In six weeks, five children had gone missing. They disappeared in the fields, on woodland trails, the far pastures…always just out of sight. The evidence was scarce-a dropped wicker of apples here, a few threads of cloth there. High Sheriff Bolton made what he considered a thorough and exhaustive inquiry into the matters, but came up with a nary a thing. Unless you wanted to count witch tales and chimney-corner whispers of dark forces at work. And Bolton, a very practical man in all manners, did not.

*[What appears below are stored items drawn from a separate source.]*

(** On a word over [[<>\w]] [strconv.Atoi] succeeds exactly on the decimal
    numbers within the range of [int]. *)
Lemma Atoi_tag tag :
  tag <> EmptyString -> allChars isActionChar tag = true ->
  (exists n, strconv.Atoi tag = Some n) <-> numericTag tag.
Proof.
  intros Hne Hall. destruct tag as [|c s]; [congruence|].
  pose proof Hall as Hc. cbn [allChars] in Hc. apply andb_true_iff in Hc as [Hc _].
  destruct (isActionChar_not_sign c Hc) as [Hm Hp].
  unfold strconv.Atoi, numericTag. rewrite Hm, Hp.
  destruct (strconv.digits (String c s) 0) as [n|] eqn:Hd.
  - apply digits_Some in Hd as [Hdig ->].
    pose proof (decimalValue_bounds _ Hdig) as Hb.
    replace (0 * 10 ^ Z.of_nat (String.length (String c s)) + decimalValue (String c s))
      with (decimalValue (String c s)) by ring.
    assert (strconv.minInt <= decimalValue (String c s))
      by (transitivity 0; [vm_compute; discriminate|exact (proj1 Hb)]).
    destruct (Z.leb_spec strconv.minInt (decimalValue (String c s))); [|lia].
    destruct (Z.leb_spec (decimalValue (String c s)) strconv.maxInt); cbn [andb].
    + split; [intros _; split; assumption|intros _; eexists; reflexivity].
    + split; [intros [? [=]]|intros [_ ?]; lia].
  - split; [intros [? [=]]|]. intros [Hdig _].
    assert (strconv.digits (String c s) 0 = Some (0 * 10 ^ Z.of_nat (String.length (String c s)) + decimalValue (String c s)))
      by (apply digits_Some; split; [exact Hdig|reflexivity]).
    congruence.
Qed.

Lemma firstTag_word message tag :
  firstTag message tag -> tag <> EmptyString /\ allChars isActionChar tag = true.
Proof. intros (pre & s & _ & (Hne & Hall & _) & _). split; assumption. Qed.

Lemma numericTag_not_keyword tag :
  numericTag tag -> tag <> "<carry>" /\ tag <> "<drop>".
Proof.
  intros [Hdig _]. split; intros ->; vm_compute in Hdig; discriminate.
Qed.

(** X2: What the first tag of a message makes of it: Carry for [<carry>] and
    for a decimal number within the range of [int], Drop for [<drop>] only,
    Unknown for every other tag. *)
Theorem classify_by_tag_exactly message tag :
  firstTag message tag ->
  (classify message = Returns Carry <-> tag = "<carry>" \/ numericTag tag) /\
  (classify message = Returns Drop <-> tag = "<drop>") /\
  (classify message = Returns Unknown <->
   tag <> "<carry>" /\ tag <> "<drop>" /\ ~ numericTag tag).
Proof.
  intros Ht. rewrite (classify_firstTag _ _ Ht).
  destruct (firstTag_word _ _ Ht) as [Hne Hall].
  pose proof (Atoi_tag tag Hne Hall) as Hnum.
  unfold foldNumeric. destruct (strconv.Atoi tag) as [n|] eqn:Hatoi.
  - assert (Hn : numericTag tag) by (apply Hnum; eexists; reflexivity).
    destruct (numericTag_not_keyword _ Hn) as [Hc Hd].
    change (switchAction "<carry>") with Carry.
    split; [|split].
    + split; [intros _; right; exact Hn|reflexivity].
    + split; [discriminate|intros ->; congruence].
    + split; [discriminate|intros (_ & _ & Hnn); destruct (Hnn Hn)].
  - assert (Hn : ~ numericTag tag) by (intros H; apply Hnum in H as [? [=]]).
    destruct (String.eqb_spec tag "<carry>") as [->|Hc];
      [|destruct (String.eqb_spec tag "<drop>") as [->|Hd]].
    + change (switchAction "<carry>") with Carry.
      split; [|split].
      * split; [intros _; left; reflexivity|reflexivity].
      * split; discriminate.
      * split; [discriminate|intros (H & _); congruence].
    + change (switchAction "<drop>") with Drop.
      split; [|split].
      * split; [discriminate|intros [H|H]; [discriminate|tauto]].
      * split; reflexivity.
      * split; [discriminate|intros (_ & H & _); congruence].
    + rewrite switchAction_other by assumption.
      split; [|split].
      * split; [discriminate|intros [H|H]; [congruence|tauto]].
      * split; [discriminate|congruence].
      * split; [intros _; repeat split; assumption|reflexivity].
Qed.

Lemma classify_by_tag_exactly_witness :
  firstTag "UPSTREAM: 128371: fix flake" "128371" /\
  classify "UPSTREAM: 128371: fix flake" = Returns Carry.
Proof.
  assert (H : firstTag "UPSTREAM: 128371: fix flake" "128371")
    by (apply (firstTag_at_front "128371" " fix flake"); [discriminate|reflexivity]).
  split; [exact H|].
  apply (proj1 (classify_by_tag_exactly _ _ H)).
  right. split; [reflexivity|]. vm_compute. discriminate.
Defined.

(** X3: A first tag of one to eighteen decimal digits, such as an upstream pull
    request number, is always handled as a carry. *)
Theorem classify_short_number message tag :
  firstTag message tag -> allChars isDigit tag = true ->
  (String.length tag <= 18)%nat ->
  classify message = Returns Carry.
Proof.
  intros Ht Hdig Hlen. rewrite (classify_firstTag _ _ Ht).
  destruct (firstTag_word _ _ Ht) as [Hne Hall].
  assert (Hn : numericTag tag).
  { split; [exact Hdig|]. pose proof (decimalValue_bounds _ Hdig) as Hb.
    assert (10 ^ Z.of_nat (String.length tag) <= 10 ^ 18)
      by (apply Z.pow_le_mono_r; lia).
    assert (10 ^ 18 <= strconv.maxInt) by (vm_compute; discriminate).
    lia. }
  apply (Atoi_tag tag Hne Hall) in Hn as [n Hn].
  unfold foldNumeric. rewrite Hn. reflexivity.
Qed.

Lemma classify_short_number_witness :
  firstTag "UPSTREAM: 42: backport" "42" /\
  classify "UPSTREAM: 42: backport" = Returns Carry.
Proof.
  assert (H : firstTag "UPSTREAM: 42: backport" "42")
    by (apply (firstTag_at_front "42" " backport"); [discriminate|reflexivity]).
  split; [exact H|].
  apply (classify_short_number _ _ H); [reflexivity|cbn; lia].
Defined.

(** ** The carry flow and the run: error paths and order of replay *)

(** X4: [carryFlow] returns nil in two ways only: the cherry-pick succeeded, or
    it failed and status, abort, working directory, patch lookup and patch
    application all succeeded. *)
Theorem carryFlow_succeeds_iff env repository commit t :
  fst (carryFlow env repository commit t) = Returns None <->
  CherryPick repository (picking t commit) (Hash commit) = None \/
  exists cwd,
    Status repository (conflicted t commit) = None /\
    AbortCherryPick repository (aborting t commit) = None /\
    Getwd env (looking t commit) = inr cwd /\
    Stat env (statting t commit) (carryPath env cwd commit) = None /\
    git.Apply repository (applying t commit (carryPath env cwd commit))
      (carryPath env cwd commit) = None.
Proof.
  rewrite carryFlow_cases.
  destruct (CherryPick repository _ _) as [e|]; [|split; [left|]; reflexivity].
  destruct (Status repository _) as [e1|].
  { split; [discriminate|]. intros [[=]|(cwd & [=] & _)]. }
  destruct (AbortCherryPick repository _) as [e2|].
  { split; [discriminate|]. intros [[=]|(cwd & _ & [=] & _)]. }
  destruct (Getwd env _) as [e3|cwd].
  { split; [discriminate|]. intros [[=]|(cwd & _ & _ & [=] & _)]. }
  cbv zeta. destruct (Stat env _ _) as [e4|] eqn:Hstat.
  { split; [discriminate|]. intros [[=]|(cwd' & _ & _ & [= <-] & Hs & _)]. congruence. }
  cbn [fst]. split.
  - intros [= Happly]. right. exists cwd. repeat split; assumption.
  - intros [[=]|(cwd' & _ & _ & [= <-] & _ & Happly)]. rewrite Happly. reflexivity.
Qed.

(** X5: The two remaining error paths of [carryFlow]: when the abort of the
    cherry-pick fails its error is returned and the patch store is not
    consulted; when [os.Getwd] fails the commit is reported for manual
    intervention and neither [os.Stat] nor [Apply] is called. *)
Theorem carryFlow_before_lookup env repository commit t err :
  CherryPick repository (picking t commit) (Hash commit) = Some err ->
  Status repository (conflicted t commit) = None ->
  (forall e, AbortCherryPick repository (aborting t commit) = Some e ->
     carryFlow env repository commit t =
     (Returns (Some e), conflicted t commit ++ [CallStatus; CallAbortCherryPick])) /\
  (forall e, AbortCherryPick repository (aborting t commit) = None ->
     Getwd env (looking t commit) = inl e ->
     carryFlow env repository commit t =
     (Returns (Some e), looking t commit ++ [CallGetwd; logManual commit])).
Proof.
  intros Hpick Hstatus. split.
  - intros e Habort. rewrite carryFlow_cases, Hpick, Hstatus, Habort.
    unfold aborting. flatten_trace. reflexivity.
  - intros e Habort Hcwd. rewrite carryFlow_cases, Hpick, Hstatus, Habort, Hcwd.
    unfold statting. flatten_trace. reflexivity.
Qed.

Lemma carryFlow_before_lookup_witness :
  CherryPick conflictGit (picking [] carried) (Hash carried) = Some conflict /\
  Status conflictGit (conflicted [] carried) = None /\
  carryFlow noCwdEnv conflictGit carried [] =
  (Returns (Some notExist), looking [] carried ++ [CallGetwd; logManual carried]).
Proof.
  split; [reflexivity|]. split; [reflexivity|].
  apply (proj2 (carryFlow_before_lookup noCwdEnv conflictGit carried [] conflict
                  eq_refl eq_refl)); reflexivity.
Defined.


(** X7: [Run] gives up before it touches any branch when the repository cannot
    be opened (the error is returned as it is, after that single call) or
    when the commit log cannot be read (the error is wrapped by
    ["Error reading carries: %w"]). *)
Theorem Run_fails_before_branching env a t :
  (forall err,
     OpenGit env t (repositoryDir a) = inl err ->
     Run env a t = (Returns (Some err), t ++ [CallOpenGit (repositoryDir a)])) /\
  (forall repository err,
     OpenGit env t (repositoryDir a) = inr repository ->
     GetCommits env (t ++ [CallOpenGit (repositoryDir a)]) (from a) (repositoryDir a)
       = inl err ->
     Run env a t =
     (Returns (Some (Errorw "Error reading carries: %w" [] err)), logRead t a)).
Proof.
  split.
  - intros err Hopen. unfold Run, bind, call, ret. rewrite Hopen. reflexivity.
  - intros repository err Hopen Hlog. unfold Run, bind, call, ret, logRead.
    rewrite Hopen, Hlog. flatten_trace. reflexivity.
Qed.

For the next three weeks…nothing, then in the first week of October, three infants were snatched from their cradles on the same grim night. Bolton made a flurry of arrests-more to allay wild suspicion and mob mentality than anything else-but in each case, the arrested were released for lack of evidence. Regardless, the tally was up to eight children by then. No longer could suppositions concerning marauding Indians or outlaw brigands suffice…there had to be a more concrete explanation. From the pulpits of Procton’s three churches, ministers were descrying with a passion that what was happening in the village was not mere human evil, but grave evidence of diabolic intervention. Despite the arguments to the contrary by Sheriff Bolton and Magistrate Corey, the clergy fanned the flames of public indignation.
Witchcraft, they said. And demanded action.
So Elizabeth Hagen was arrested, charged with the practice of witchcraft, sorcery, and murder.
Elizabeth Hagen.
She was known as the Widow Hagen and most did not know her Christian name. When someone in or around Procton mentioned “The Widow”, there was surely no doubt as to whom they were speaking of. Widow Hagen then, it was known, had lived in the vicinity at least sixty years, and possibly as many as eighty, depending on which account was listened to. She had outlived no less than four husbands…and, in all those years, had not appeared to age beyond a few years. She was not some spindly, wizened hag…but a stout and robust woman with silver hair and a remarkably unlined face.
This, of course, spawned suspicion…but the people of Procton admitted freely that she “had her uses”. And she did. Despite their puritanical God-fearing ways, those were hard, uncertain times. And the Widow Hagen was expert in folk remedy and herb medicine. She could and had cured the sick, lame, and terminal. And although the village preachers condemned her from their pulpits through the years, more than a few of them had been her customers when they suffered maladies ranging from arthritis to constipation, heart troubles to skin disease. She was considered to be “second-sighted” and could divine your future (and past) through divination: examining entrails and bones, melted wax and dead animals. There was little that she could not do…for a price. And that was rarely coin, but more commonly by barter…livestock, grain, vegetables. That sort of thing. And payment was rarely a problem, for the Widow Hagen, it was said, could visit tragedy and disease down upon you and your kin in the wink of an eye…and had more than once.